Reproduce the records below exactly, but only between the lines holding "else if g is" and "(x : C) : 'rV[C]_m", inclusive.
[EXTRACTED RECORDS Boundary: Start]
(** The loop of [construct_multi_ghf_gab]: one Green's function and one
    overlap per determinant of the bra. *)
Fixpoint construct_multi_ghf_gab m k (A : seq 'M[C]_(m, k))
  (B : 'M[C]_(m, k)) : result (seq 'M[C]_m * seq C) :=
  match A with
  | [::] => Ok ([::], [::])
  | Aix :: A' =>
      inv_O <- inv (dagger Aix *m B) ;;
      rest <- construct_multi_ghf_gab A' B ;;
      Ok ((B *m (inv_O *m dagger Aix)) :: rest.1,
          (\det inv_O)^-1 :: rest.2)
  end.

(** Elementwise product of two one-dimensional arrays, with numpy's
    broadcasting of a length-one operand; [ValueError] for other shapes. *)
Definition mul_1d (xs ys : seq C) : result (seq C) :=
  if size xs == size ys then Ok [seq p.1 * p.2 | p <- zip xs ys]
  else if xs is [:: x] then Ok [seq x * y | y <- ys]
  else if ys is [:: y] then Ok [seq x * y | x <- xs]
  else Raise ValueError.

(** [numpy.einsum('i,ijk->jk', w, Gi)] *)
Definition einsum_i_ijk m (w : seq C) (Gi : seq 'M[C]_m)
  : result 'M[C]_m :=
  if size w == size Gi then Ok (\sum_(p <- zip w Gi) p.1 *: p.2)
  else if w is [:: x] then Ok (\sum_(G <- Gi) x *: G)
  else if Gi is [:: G] then Ok (\sum_(x <- w) x *: G)
  else Raise ValueError.

(** The builtin [max] of a sequence: [ValueError] when it is empty.  Which
    element numpy's ordering of complex numbers selects is left to
    [choose]. *)
Definition py_max (choose : C -> seq C -> C) (xs : seq C) : result C :=
  match xs with
  | [::] => Raise ValueError
  | x :: xs' => Ok (choose x xs')
  end.

Definition construct_multi_ghf_gab_back_prop (choose : C -> seq C -> C)
  m k (A : seq 'M[C]_(m, k)) (B : 'M[C]_(m, k)) (coeffs bp_weights : seq C)
  : result (np 'M[C]_m) :=
  r <- construct_multi_ghf_gab A B ;;
  let: (Gi, overlaps) := r in
  mw <- py_max choose bp_weights ;;
  mo <- py_max choose overlaps ;;
  scale <- py_max choose [:: mw; mo] ;;
  bc <- mul_1d bp_weights coeffs ;;
  bco <- mul_1d bc overlaps ;;
  if scale == 0 then
    (* every weight is non-finite, and so is every entry of G *)
    unused <- einsum_i_ijk bco Gi ;; Ok NonFinite
  else
    let full_weights := [seq x / scale | x <- bco] in
    let denom := \sum_(x <- full_weights) x in
    G <- einsum_i_ijk full_weights Gi ;;
    Ok (np_div_mx (Val G) denom).

End Kernel.

(** ** The local-energy kernel *)

Section LocalEnergy.

Variable C : numClosedFieldType.
Variable nbasis : nat.

(** The fields of the system object that the energy kernels read. *)
Record system : Type := System {
  name : string;
  T : 'M[C]_nbasis * 'M[C]_nbasis;
  U : C;
  h2e : 'I_nbasis -> 'I_nbasis -> 'I_nbasis -> 'I_nbasis -> C;
  ecore : C
}.

Definition local_energy_hubbard (sys : system)
  (G : 'M[C]_nbasis * 'M[C]_nbasis) : C * C * C :=
  let ke := \sum_i \sum_j ((T sys).1 i j * G.1 i j + (T sys).2 i j * G.2 i j) in
  let pe := \sum_i U sys * G.1 i i * G.2 i i in
  (ke + pe, ke, pe).

(** [numpy.einsum('ij,ji->', A, B)] *)
Definition einsum_ij_ji (A B : 'M[C]_nbasis) : C :=
  \sum_i \sum_j A i j * B j i.

(** [numpy.einsum('pqrs,pr,qs->', h, A, B)] *)
Definition einsum_pqrs_pr_qs (h : 'I_nbasis -> 'I_nbasis -> 'I_nbasis ->
  'I_nbasis -> C) (A B : 'M[C]_nbasis) : C :=
  \sum_p \sum_q \sum_r \sum_s h p q r s * A p r * B q s.

(** [numpy.einsum('pqrs,ps,qr->', h, A, B)] *)
Definition einsum_pqrs_ps_qr (h : 'I_nbasis -> 'I_nbasis -> 'I_nbasis ->
  'I_nbasis -> C) (A B : 'M[C]_nbasis) : C :=
  \sum_p \sum_q \sum_r \sum_s h p q r s * A p s * B q r.

Definition local_energy_generic (sys : system)
  (G : 'M[C]_nbasis * 'M[C]_nbasis) : C * C * C :=
  let e1 := einsum_ij_ji (T sys).1 G.1 + einsum_ij_ji (T sys).2 G.2 in
  let euu := 2%:R^-1 * (einsum_pqrs_pr_qs (h2e sys) G.1 G.1 -
                        einsum_pqrs_ps_qr (h2e sys) G.1 G.1) in
  let edd := 2%:R^-1 * (einsum_pqrs_pr_qs (h2e sys) G.2 G.2 -
                        einsum_pqrs_ps_qr (h2e sys) G.2 G.2) in
  let eud := 2%:R^-1 * einsum_pqrs_pr_qs (h2e sys) G.1 G.2 in
  let edu := 2%:R^-1 * einsum_pqrs_pr_qs (h2e sys) G.2 G.1 in
  let e2 := euu + edd + eud + edu in
  (e1 + e2 + ecore sys, e1 + ecore sys, e2).

(** [numpy.einsum('lpr,lqs,pr,qs->', L, L, A, B)] and
    [numpy.einsum('lpr,lqs,ps,qr->', L, L, A, B)], for the list [L] of the
    Cholesky vectors, each a matrix. *)
Definition einsum_lpr_lqs_pr_qs (L : seq 'M[C]_nbasis) (A B : 'M[C]_nbasis)
  : C :=
  \sum_(Ll <- L) \sum_p \sum_q \sum_r \sum_s Ll p r * Ll q s * A p r * B q s.

Definition einsum_lpr_lqs_ps_qr (L : seq 'M[C]_nbasis) (A B : 'M[C]_nbasis)
  : C :=
  \sum_(Ll <- L) \sum_p \sum_q \sum_r \sum_s Ll p r * Ll q s * A p s * B q r.

(** [local_energy_generic_cholesky]; [chol_vecs] is the field
    [system.chol_vecs], which the record [system] does not carry. *)
Definition local_energy_generic_cholesky (sys : system)
  (chol_vecs : seq 'M[C]_nbasis) (G : 'M[C]_nbasis * 'M[C]_nbasis)
  : C * C * C :=
  let e1 := einsum_ij_ji (T sys).1 G.1 + einsum_ij_ji (T sys).2 G.2 in
  let euu := 2%:R^-1 * (einsum_lpr_lqs_pr_qs chol_vecs G.1 G.1 -
                        einsum_lpr_lqs_ps_qr chol_vecs G.1 G.1) in
  let edd := 2%:R^-1 * (einsum_lpr_lqs_pr_qs chol_vecs G.2 G.2 -
                        einsum_lpr_lqs_ps_qr chol_vecs G.2 G.2) in
  let eud := 2%:R^-1 * einsum_lpr_lqs_pr_qs chol_vecs G.1 G.2 in
  let edu := 2%:R^-1 * einsum_lpr_lqs_pr_qs chol_vecs G.2 G.1 in
  let e2 := euu + edd + eud + edu in
  (e1 + e2 + ecore sys, e1 + ecore sys, e2).

(** [numpy.einsum('i,ikl,kl->', w, Gi, Text)] and
    [numpy.einsum('j,jk->', w, g)], with numpy's broadcasting of a
    length-one first axis; [ValueError] for other mismatched lengths. *)
Definition einsum_i_ikl_kl m (w : seq C) (Gi : seq 'M[C]_m)
  (Text : 'M[C]_m) : result C :=
  let contract (G : 'M[C]_m) := \sum_k \sum_l G k l * Text k l in
  if size w == size Gi then Ok (\sum_(p <- zip w Gi) p.1 * contract p.2)
  else if w is [:: x] then Ok (\sum_(G <- Gi) x * contract G)
  else if Gi is [:: G] then Ok (\sum_(x <- w) x * contract G)
  else Raise ValueError.

Definition einsum_j_jk m (w : seq C) (g : seq 'rV[C]_m) : result C :=
  let total (r : 'rV[C]_m) := \sum_k r 0 k in
  if size w == size g then Ok (\sum_(p <- zip w g) p.1 * total p.2)
  else if w is [:: x] then Ok (\sum_(r <- g) x * total r)
  else if g is [:: r] then Ok (\sum_(x <- w) x * total r)
  else Raise ValueError.

(** [local_energy_ghf]; [Text] is the field [system.Text], which the record
    [system] does not carry.  The quotients by [denom] are numpy's. *)
Definition local_energy_ghf (sys : system) (Text : 'M[C]_(nbasis + nbasis))
  (Gi : seq 'M[C]_(nbasis + nbasis)) (weights : seq C) (denom : C)
  : result (np C * np C * np C) :=
  k <- einsum_i_ikl_kl weights Gi Text ;;
  let ke := np_div (Val k) (Val denom) in
  let gdiag :=
    map (fun G : 'M[C]_(nbasis + nbasis) =>
           \row_i (ulsubmx G i i * drsubmx G i i
                   - dlsubmx G i i * ursubmx G i i)) Gi in
  p <- einsum_j_jk weights gdiag ;;
  let pe := np_div (Val (U sys * p)) (Val denom) in
  Ok (np_add ke pe, ke, pe).

(** [local_energy] on an array [G] of shape [(2, nbasis, nbasis)].  Its
    Hubbard branch calls the four-argument [local_energy_ghf] with two
    arguments when the last axis has length [2*nbasis]. *)
Definition local_energy (sys : system) (G : 'M[C]_nbasis * 'M[C]_nbasis)
  : result (C * C * C) :=
  let ghf := (nbasis == 2 * nbasis)%N in
  if String.eqb (name sys) "Hubbard" then
    if ghf then Raise TypeError else Ok (local_energy_hubbard sys G)
  else Ok (local_energy_generic sys G).

End LocalEnergy.

(** ** Indices into the flat estimator array *)

Module EstimatorEnum.
Section Names.

Variable tail : nat.

Definition reg (k : 'I_7) : 'I_(7 + tail) := lshift tail k.

Definition weight : 'I_(7 + tail) := reg (@Ordinal 7 0 isT).
Definition enumer : 'I_(7 + tail) := reg (@Ordinal 7 1 isT).
Definition edenom : 'I_(7 + tail) := reg (@Ordinal 7 2 isT).
Definition eproj : 'I_(7 + tail) := reg (@Ordinal 7 3 isT).
Definition ekin : 'I_(7 + tail) := reg (@Ordinal 7 4 isT).
Definition epot : 'I_(7 + tail) := reg (@Ordinal 7 5 isT).
Definition time : 'I_(7 + tail) := reg (@Ordinal 7 6 isT).

End Names.
End EstimatorEnum.

(** [a[i] = x] and [a[i] += x] on a one-dimensional array. *)
Definition set_at (T : Type) m (a : 'rV[T]_m) (i : 'I_m) (x : T) : 'rV[T]_m :=
  \row_j (if j == i then x else a 0 j).

Definition add_at (C : numClosedFieldType) m (a : 'rV[C]_m) (i : 'I_m)
  (x : C) : 'rV[C]_m :=
  set_at a i (a 0 i + x).

(** [eproj(estimates, enum)]: the quotient is numpy's, and its real part is
    returned. *)
Definition eproj (C : numClosedFieldType) tail
  (estimates : 'rV[C]_(7 + tail)) : np C :=
  let numerator := estimates 0 (EstimatorEnum.enumer tail) in
  let denominator := estimates 0 (EstimatorEnum.edenom tail) in
  np_map (fun z => 'Re z) (np_div (Val numerator) (Val denominator)).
[EXTRACTED RECORDS Boundary: End]
--- TASK RESPONSE ---
  else if g is [:: r] then Ok (\sum_(x <- w) x * total r)
  else Raise ValueError.

(** [local_energy_ghf]; [Text] is the field [system.Text], which the record
    [system] does not carry.  The quotients by [denom] are numpy's. *)
Definition local_energy_ghf (sys : system) (Text : 'M[C]_(nbasis + nbasis))
  (Gi : seq 'M[C]_(nbasis + nbasis)) (weights : seq C) (denom : C)
  : result (np C * np C * np C) :=
  k <- einsum_i_ikl_kl weights Gi Text ;;
  let ke := np_div (Val k) (Val denom) in
  let gdiag :=
    map (fun G : 'M[C]_(nbasis + nbasis) =>
           \row_i (ulsubmx G i i * drsubmx G i i
                   - dlsubmx G i i * ursubmx G i i)) Gi in
  p <- einsum_j_jk weights gdiag ;;
  let pe := np_div (Val (U sys * p)) (Val denom) in
  Ok (np_add ke pe, ke, pe).

(** [local_energy] on an array [G] of shape [(2, nbasis, nbasis)].  Its
    Hubbard branch calls the four-argument [local_energy_ghf] with two
    arguments when the last axis has length [2*nbasis]. *)
Definition local_energy (sys : system) (G : 'M[C]_nbasis * 'M[C]_nbasis)
  : result (C * C * C) :=
  let ghf := (nbasis == 2 * nbasis)%N in
  if String.eqb (name sys) "Hubbard" then
    if ghf then Raise TypeError else Ok (local_energy_hubbard sys G)
  else Ok (local_energy_generic sys G).

End LocalEnergy.

(** ** Indices into the flat estimator array *)

Module EstimatorEnum.
Section Names.

Variable tail : nat.

Definition reg (k : 'I_7) : 'I_(7 + tail) := lshift tail k.

Definition weight : 'I_(7 + tail) := reg (@Ordinal 7 0 isT).
Definition enumer : 'I_(7 + tail) := reg (@Ordinal 7 1 isT).
Definition edenom : 'I_(7 + tail) := reg (@Ordinal 7 2 isT).
Definition eproj : 'I_(7 + tail) := reg (@Ordinal 7 3 isT).
Definition ekin : 'I_(7 + tail) := reg (@Ordinal 7 4 isT).
Definition epot : 'I_(7 + tail) := reg (@Ordinal 7 5 isT).
Definition time : 'I_(7 + tail) := reg (@Ordinal 7 6 isT).

End Names.
End EstimatorEnum.

(** [a[i] = x] and [a[i] += x] on a one-dimensional array. *)
Definition set_at (T : Type) m (a : 'rV[T]_m) (i : 'I_m) (x : T) : 'rV[T]_m :=
  \row_j (if j == i then x else a 0 j).

Definition add_at (C : numClosedFieldType) m (a : 'rV[C]_m) (i : 'I_m)
  (x : C) : 'rV[C]_m :=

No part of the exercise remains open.